Last month, Contact Dance Company, under the artistic direction of Francesca Abela Tranter, performed Diaspora during two shows. The choreography was devised in collaboration with dancers Kostas Papamathaiakis (Greece), Rochelle Gatt (Malta), Lucas Roque (Brazil), Stefania Catarinella (Italy), Elise Ellul (Malta), Moritz Zavan Stoeckle (Italy), and Blanka Fekete (Hungary) as understudy. The show was repeated at the Michael Cacoyannis Foundation Theatre in Athens.
After the second performance in Malta, a number of members in the audience share the same impression – they feel breathless. Some have shed a tear. Somebody asks me for three words, and without thinking I say: raw, honest, exhausting.
The show of strength is intentional. It plays to the power of the score provided by Renzo Spiteri, a testament to a long working relationship between the choreographer and composer, an understanding that comes with time.
Quick breaths and sweat reveal a humanness that not all dance pieces want to reveal. It is raw and honest and, I need to add, unpretentious – and that is why it connects with its audience.
In turn, the dancers play, chase, work together, tease, compete, separate and join. They form a chain, then break it, then form it again. They bear each other as crutches, swim ashore together. They suffer and play; the ‘other’ is received, is held, be it with a gentle hand upon the elbow, or a strong lift into the air.
Dancing is thus a communicable discovery, and appreciation, of our different strengths, our various ways of touching each other’s lives.
An exploration of how audiences can experience dance as a way of fitting in
“Who doesn’t feel comfort knowing that they have things in common with the ‘other’?” says Kostas Papamathaiakis. What one medium lacks can be made up for by another. Music, text and visuals complete the picture in Diaspora. Setting the scene, or rather scenes, with Matthew Muscat Drago’s visuals that took us into the sea and into the crowds in turn.
The short video also helped us humanise the dancers. They each appear in close-up and speak to us about their experiences, their home, who they are. It sinks in that this evening we are watching a group of six dancers that are from Malta, Italy, Brazil and Greece; that this multinational group has worked towards one goal, have shared stories, long and tiring rehearsal time, and their history as dancers, to devise a piece that thoroughly depends on each one of them to give it flavour and authenticity.
This kind of work involves a lot of give and take, laughter and crying, acceptance of shortcomings, of who can do what, of what should be kept, what needs to go. The ideas need to integrate, to come together in a piece that is seamless. The gist of certain movements wasn’t always clear, nor was it clear whether it should have been understood, or whether we are witnessing it as an outsider.
Of note is Roque’s solo, a beautiful exhibition of dexterity and skillful strength, a true show of years of training and discipline that has fine-tuned this dancer to safely perform such feats.

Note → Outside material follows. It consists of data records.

(** Verification of the loan risk decision engine of
    enhanced-loan-default-prediction: the feature engineering, the risk
    policy and the batch endpoint of [enhanced_api.py], embedded with the
    fragment of pandas and of IEEE binary64 arithmetic they rely on; then
    its other endpoints, the first service [predict_api/app.py], and the
    feature, validation and model selection code of [train.py],
    [feature_analysis.py], [final_validation.py] and [advanced_train.py].

    Python floats are Rocq's primitive binary64 floats, so that division by
    zero, NaN and the exact value of literals such as [0.8] are those of
    the running program.  Python ints are [Z]; the int64 columns of a frame
    are assumed to stay within the int64 range. *)

From Stdlib Require Import ZArith List Bool String Ascii Floats Lia Permutation.
Import ListNotations.
Local Open Scope string_scope.
Local Open Scope Z_scope.
Set Warnings "-inexact-float".

(** * IEEE binary64 *)
Module Float64.

(** An int64 converted to float64, as numpy does before a true division or
    a comparison with a float. *)
Definition of_Z (z : Z) : float :=
  match z with
  | Z0 => PrimFloat.zero
  | Zpos _ => PrimFloat.of_uint63 (Uint63.of_Z z)
  | Zneg p => PrimFloat.opp (PrimFloat.of_uint63 (Uint63.of_Z (Zpos p)))
  end.

(** The position of a number on the extended real line, as a triple that
    is ordered lexicographically: class, exponent, mantissa.  NaN has no
    position. *)
Definition key (x : spec_float) : option (Z * Z * Z) :=
  match x with
  | S754_nan => None
  | S754_infinity s => Some (if s then -2 else 2, 0, 0)
  | S754_zero _ => Some (0, 0, 0)
  | S754_finite s m e => Some (if s then (-1, - e, Zneg m) else (1, e, Zpos m))
  end.

Definition lex_compare (a b : Z * Z * Z) : comparison :=
  let '(a1, a2, a3) := a in
  let '(b1, b2, b3) := b in
  match a1 ?= b1 with
  | Eq => match a2 ?= b2 with Eq => a3 ?= b3 | c => c end
  | c => c
  end.

Definition lex_lt (a b : Z * Z * Z) : Prop :=
  let '(a1, a2, a3) := a in
  let '(b1, b2, b3) := b in
  a1 < b1 \/ (a1 = b1 /\ (a2 < b2 \/ (a2 = b2 /\ a3 < b3))).

Definition lex_eq (a b : Z * Z * Z) : Prop :=
  let '(a1, a2, a3) := a in
  let '(b1, b2, b3) := b in
  a1 = b1 /\ a2 = b2 /\ a3 = b3.

(** [lt x y], [le x y] and [eq x y] are the relations that [<?], [<=?] and
    [=?] decide: both operands are numbers and their positions are
    ordered, or the same. *)
Definition lt (x y : float) : Prop :=
  match key (Prim2SF x), key (Prim2SF y) with
  | Some a, Some b => lex_lt a b
  | _, _ => False
  end.

Definition le (x y : float) : Prop :=
  match key (Prim2SF x), key (Prim2SF y) with
  | Some a, Some b => lex_eq a b \/ lex_lt a b
  | _, _ => False
  end.

Definition eq (x y : float) : Prop :=
  match key (Prim2SF x), key (Prim2SF y) with
  | Some a, Some b => lex_eq a b
  | _, _ => False
  end.

End Float64.

(** * Python values: exceptions and results *)

Inductive exn : Type :=
| KeyError (key : string)
| TypeError (msg : string)
| ValueError (msg : string)
| IndexError (msg : string)
| ModelError (msg : string)
| HTTPException (status_code : Z) (detail : string).

Inductive result (A : Type) : Type :=
| Ok (a : A)
| Raise (e : exn).
Arguments Ok {A} a.
Arguments Raise {A} e.

Definition bind {A B} (r : result A) (k : A -> result B) : result B :=
  match r with
  | Ok a => k a
  | Raise e => Raise e
  end.

Notation "'let*' x ':=' r 'in' k" := (bind r (fun x => k))
  (at level 10, x pattern, r at level 100, k at level 200).

(** [try: body except Exception as e: handler e] *)
Definition try_except {A} (body : result A) (handler : exn -> result A)
  : result A :=
  match body with
  | Ok a => Ok a
  | Raise e => handler e
  end.

Definition b2z (b : bool) : Z := if b then 1 else 0.

Fixpoint zip_with {A B C} (f : A -> B -> C) (l : list A) (l' : list B)
  : list C :=
  match l, l' with
  | a :: t, b :: t' => f a b :: zip_with f t t'
  | _, _ => []
  end.

(** * The fragment of pandas that the feature engineering uses *)
Module pd.

(** A column with its dtype: int64, float64, bool, object (strings) and
    category (a label, or missing). *)
Inductive Series : Type :=
| SInt (l : list Z)
| SFloat (l : list float)
| SBool (l : list bool)
| SStr (l : list string)
| SCat (l : list (option string)).

(** A Python scalar operand: [2], [750], or the float a median returns. *)
Inductive scalar : Type :=
| PyInt (z : Z)
| PyFloat (x : float).

(** One element read out of a column. *)
Inductive cell : Type :=
| CInt (z : Z)
| CFloat (x : float)
| CBool (b : bool)
| CStr (s : string)
| CCat (c : option string).

(** Columns are kept in insertion order, as pandas keeps them. *)
Definition DataFrame : Type := list (string * Series).

Definition len (s : Series) : nat :=
  match s with
  | SInt l => List.length l
  | SFloat l => List.length l
  | SBool l => List.length l
  | SStr l => List.length l
  | SCat l => List.length l
  end.

(** [df[c]] *)
Fixpoint getitem (df : DataFrame) (c : string) : result Series :=
  match df with
  | [] => Raise (KeyError c)
  | (k, s) :: df' => if String.eqb k c then Ok s else getitem df' c
  end.

(** [df[c] = s]: replaces the column named [c], or appends a new one. *)
Fixpoint setitem (df : DataFrame) (c : string) (s : Series) : DataFrame :=
  match df with
  | [] => [(c, s)]
  | (k, s0) :: df' =>
      if String.eqb k c then (k, s) :: df' else (k, s0) :: setitem df' c s
  end.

Abela Tranter adds: “I had to be honest to the work, and I selected a mix of local and international local dancers for this reason, a diverse group with very individual unique styles, because it enriched the true meaning and identity of the creative process.”

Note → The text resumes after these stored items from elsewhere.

(** X8: a reward needs a gain.  After [reset] and after every step of a
    run [task_progress] is below 1, so the completion test of a repeat task
    can only succeed on a step that has just added to the progress.  Hence
    every step that returns reward 1 started with a real task active and
    found the entry of the counter that the task is compared on higher than
    in the snapshot of the step before. *)
Theorem reward_needs_a_gain
    (player_achievements : gmap string Z) (self0 self : Env G)
    (steps : list (gmap string Z)) (results : list (float * Env G))
    (k : nat) (achievements : gmap string Z) (reward : float) (s : Env G) :
  reset player_achievements self0 = OK self →
  run steps self = OK results →
  steps !! k = Some achievements →
  results !! k = Some (reward, s) →
  PrimFloat.leb 1 (task_progress (state_before self results k)) = false
  ∧ PrimFloat.leb 1 (task_progress s) = false
  ∧ (reward = 1%float →
     ∃ task base rep cur old,
       target_achievements (state_before self results k)
         !! task_idx (state_before self results k) = Some task
       ∧ target_achievements_base (state_before self results k)
           !! task_idx (state_before self results k) = Some base
       ∧ isreptask (state_before self results k)
           !! task_idx (state_before self results k) = Some rep
       ∧ achievements !! watched base rep = Some cur
       ∧ past_achievements (state_before self results k) !! watched base rep
         = Some old
       ∧ (0 < cur - old)%Z).
Proof.
  intros Hreset Hrun Ha Hres.
  destruct (run_lookup _ _ _ _ _ Hrun Ha) as (r' & s' & Hres' & Hstep).
  rewrite Hres in Hres'. injection Hres' as <- <-.
  assert (Hbelow : PrimFloat.leb 1 (task_progress (state_before self results k))
                   = false).
  { apply (run_invariant (λ s, PrimFloat.leb 1 (task_progress s) = false)
             steps self results); try done.
    - intros a0 s0 r0 s0' Hs0 Hstep0. by eapply _get_reward_below_one.
    - by destruct (reset_dictionaries _ _ _ Hreset) as (_ & _ & -> & _).
    - apply lookup_lt_Some in Hres. lia. }
  split; [done|].
  split; [by eapply _get_reward_below_one|].
  destruct (_get_reward_outcome _ _ _ _ Hstep)
    as [p _ _|p s1 s2 _ _ Hsel Hupd|task base rep cur old p c s1 s2
        Htask Hbase Hrep Hcur Hold Hgain Hc Hsel Hupd].
  - intros Hone. destruct (zero_not_one Hone).
  - intros Hone. destruct (zero_not_one Hone).
  - intros _. exists task, base, rep, cur, old. do 5 (split; [done|]).
    destruct Hgain as [Hgain|[_ Hfull]]; [done|congruence].
Qed.

(** X9: when the reward is 1.  A step that starts with a real task active
    and its progress below 1 returns reward 1 exactly when the entry the
    task is compared on is higher than in the snapshot and, for a repeat
    task, the progress with [1 / N] added has reached 1, [N] being the count
    at the end of the descriptor. *)
Theorem reward_iff_gain_completes_task
    achievements self (reward : float) (self' : Env G)
    (task base : string) (rep : bool) (cur old : Z) :
  _get_reward achievements self = OK (reward, self') →
  target_achievements self !! task_idx self = Some task →
  target_achievements_base self !! task_idx self = Some base →
  isreptask self !! task_idx self = Some rep →
  achievements !! watched base rep = Some cur →
  past_achievements self !! watched base rep = Some old →
  PrimFloat.leb 1 (task_progress self) = false →
  reward = 1%float
  ↔ (0 < cur - old)%Z
    ∧ (rep = true →
       ∃ tok n q,
         list_last (split "_"%char task) = OK tok
         ∧ py_float tok = OK n
         ∧ float_div 1 n = OK q
         ∧ PrimFloat.leb 1 (PrimFloat.add (task_progress self) q) = true).
Proof.
  intros Hstep Htask Hbase Hrep Hcur Hold Hbelow.
  unfold _get_reward, list_getitem in Hstep.
  cbn [task_idx target_achievements target_achievements_base isreptask
       past_achievements set_unlocked] in Hstep.
  assert ((task_idx self <? length (target_achievements self)) = true) as Hreal
    by (apply Nat.ltb_lt; by eapply lookup_lt_Some).
  rewrite Hreal, Htask, Hbase, Hrep in Hstep. cbn [bind] in Hstep.
  unfold counter_getitem, getitem, watched in *.
  destruct rep; rewrite Hcur, Hold in Hstep; cbn [bind] in Hstep.
  - destruct (0 <? cur - old)%Z eqn:Hgain.
    + apply Z.ltb_lt in Hgain. paths.
      all: try match goal with
               | H : false = true |- _ => discriminate H
               | H : true = false |- _ => discriminate H
               end.
      all: cbn [task_progress set_task_progress set_unlocked] in *.
      all: split;
        [ first [ intros Hone; destruct (zero_not_one Hone)
                | intros _; split; [done|]; intros _; by eexists _, _, _ ]
        | first [ done
                | intros (_ & Hfull);
                  destruct (Hfull eq_refl) as (? & ? & ? & ? & ? & ? & ?);
                  congruence ] ].
    + apply Z.ltb_ge in Hgain. cbn [bind] in Hstep.
      cbn [task_progress set_unlocked] in Hstep. rewrite Hbelow in Hstep.
      paths.
      all: try match goal with
               | H : false = true |- _ => discriminate H
               | H : true = false |- _ => discriminate H
               end.
      all: split; [intros Hone; destruct (zero_not_one Hone)|intros [? _]; lia].
  - destruct (0 <? cur - old)%Z eqn:Hgain.
    + apply Z.ltb_lt in Hgain. paths.
      all: try match goal with
               | H : false = true |- _ => discriminate H
               | H : true = false |- _ => discriminate H
               end.
      all: by split.
    + apply Z.ltb_ge in Hgain. paths.
      all: try match goal with
               | H : false = true |- _ => discriminate H
               | H : true = false |- _ => discriminate H
               end.
      all: split; [intros Hone; destruct (zero_not_one Hone)|intros [? _]; lia].
Qed.

(** ** Unlocked achievements *)

Lemma elem_of_unlocked_by achievements (name : string) :
  name ∈ unlocked_by achievements
  ↔ ∃ c, achievements !! name = Some c ∧ (0 < c)%Z.
Proof.
  unfold unlocked_by. rewrite elem_of_dom. split.
  - intros [c Hc]. apply map_lookup_filter_Some in Hc. by exists c.
  - intros (c & Hc & Hpos). exists c. by apply map_lookup_filter_Some.
Qed.

Lemma step_unlocked achievements self reward self' :
  _get_reward achievements self = OK (reward, self') →
  _unlocked self' = _unlocked self ∪ unlocked_by achievements.
Proof.
  intros Hstep.
  assert (Hnoted : _unlocked self ∪ unlocked_by achievements ∖ _unlocked self
                   = _unlocked self ∪ unlocked_by achievements).
  { rewrite (union_comm_L (_unlocked self)), difference_union_L.
    apply union_comm_L. }
  destruct (_get_reward_outcome _ _ _ _ Hstep)
    as [p _ _|p s1 s2 _ _ Hsel Hupd|task base rep cur old p c s1 s2
        _ _ _ _ _ _ _ Hsel Hupd].
  - exact Hnoted.
  - destruct (assignment_spec _ _ _ Hsel Hupd) as (Hs & c & _ & ->).
    rewrite <- Hnoted. exact (sel_unlocked _ _ Hs).
  - destruct (assignment_spec _ _ _ Hsel Hupd) as (Hs & c' & _ & ->).
    rewrite <- Hnoted. exact (sel_unlocked _ _ Hs).
Qed.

Spiteri’s composition and Ruth Borg’s voice bring in an unmistakably Mediterranean feel that is almost primal. The heart beats and the head pounds to the same rhythms as you watch duos form into trios and break up into solos. Waves wash over stories and you’re allowed to start over and over again, and to go to different places. Spiteri certainly needs no introduction, but to encounter his music played to a show that brings these feelings to light is an altogether entrancing experience. It just matches.
Collaborating with a composer, actor and videographer to match the professionality of the dancers and the choreographer herself, demanded a harmony that should have been met with text of the same quality.
When I speak to Abela Tranter, and hear comments from the dancers, the term ‘duality’ keeps popping up. Yet I cannot help but feel that there were more than two sides to each of those individuals moving in front of me. I could see joy, fear, restraint, freedom. I could see how they were fighting through their tiredness, then suddenly get whisked away by a second wind, ignoring the sweat, the faltering breath, emerging triumphant with added strength.
Diaspora is a living animal, it is an exploration of how audiences can experience dance as a way of fitting in, of not only appreciating our differences but using them to our advantage in this flow, this narrative of our intermingling lives.
Diaspora should and must be seen. Even if it succeeds in some small way to bring to light the realities we are living, it has a place in the here and now. Abela Tranter’s work has found a way to embody the Maltese spirit: tenacious, kind, not afraid to step on toes even while helping each other to get on in life, leaning, fighting, living with passion.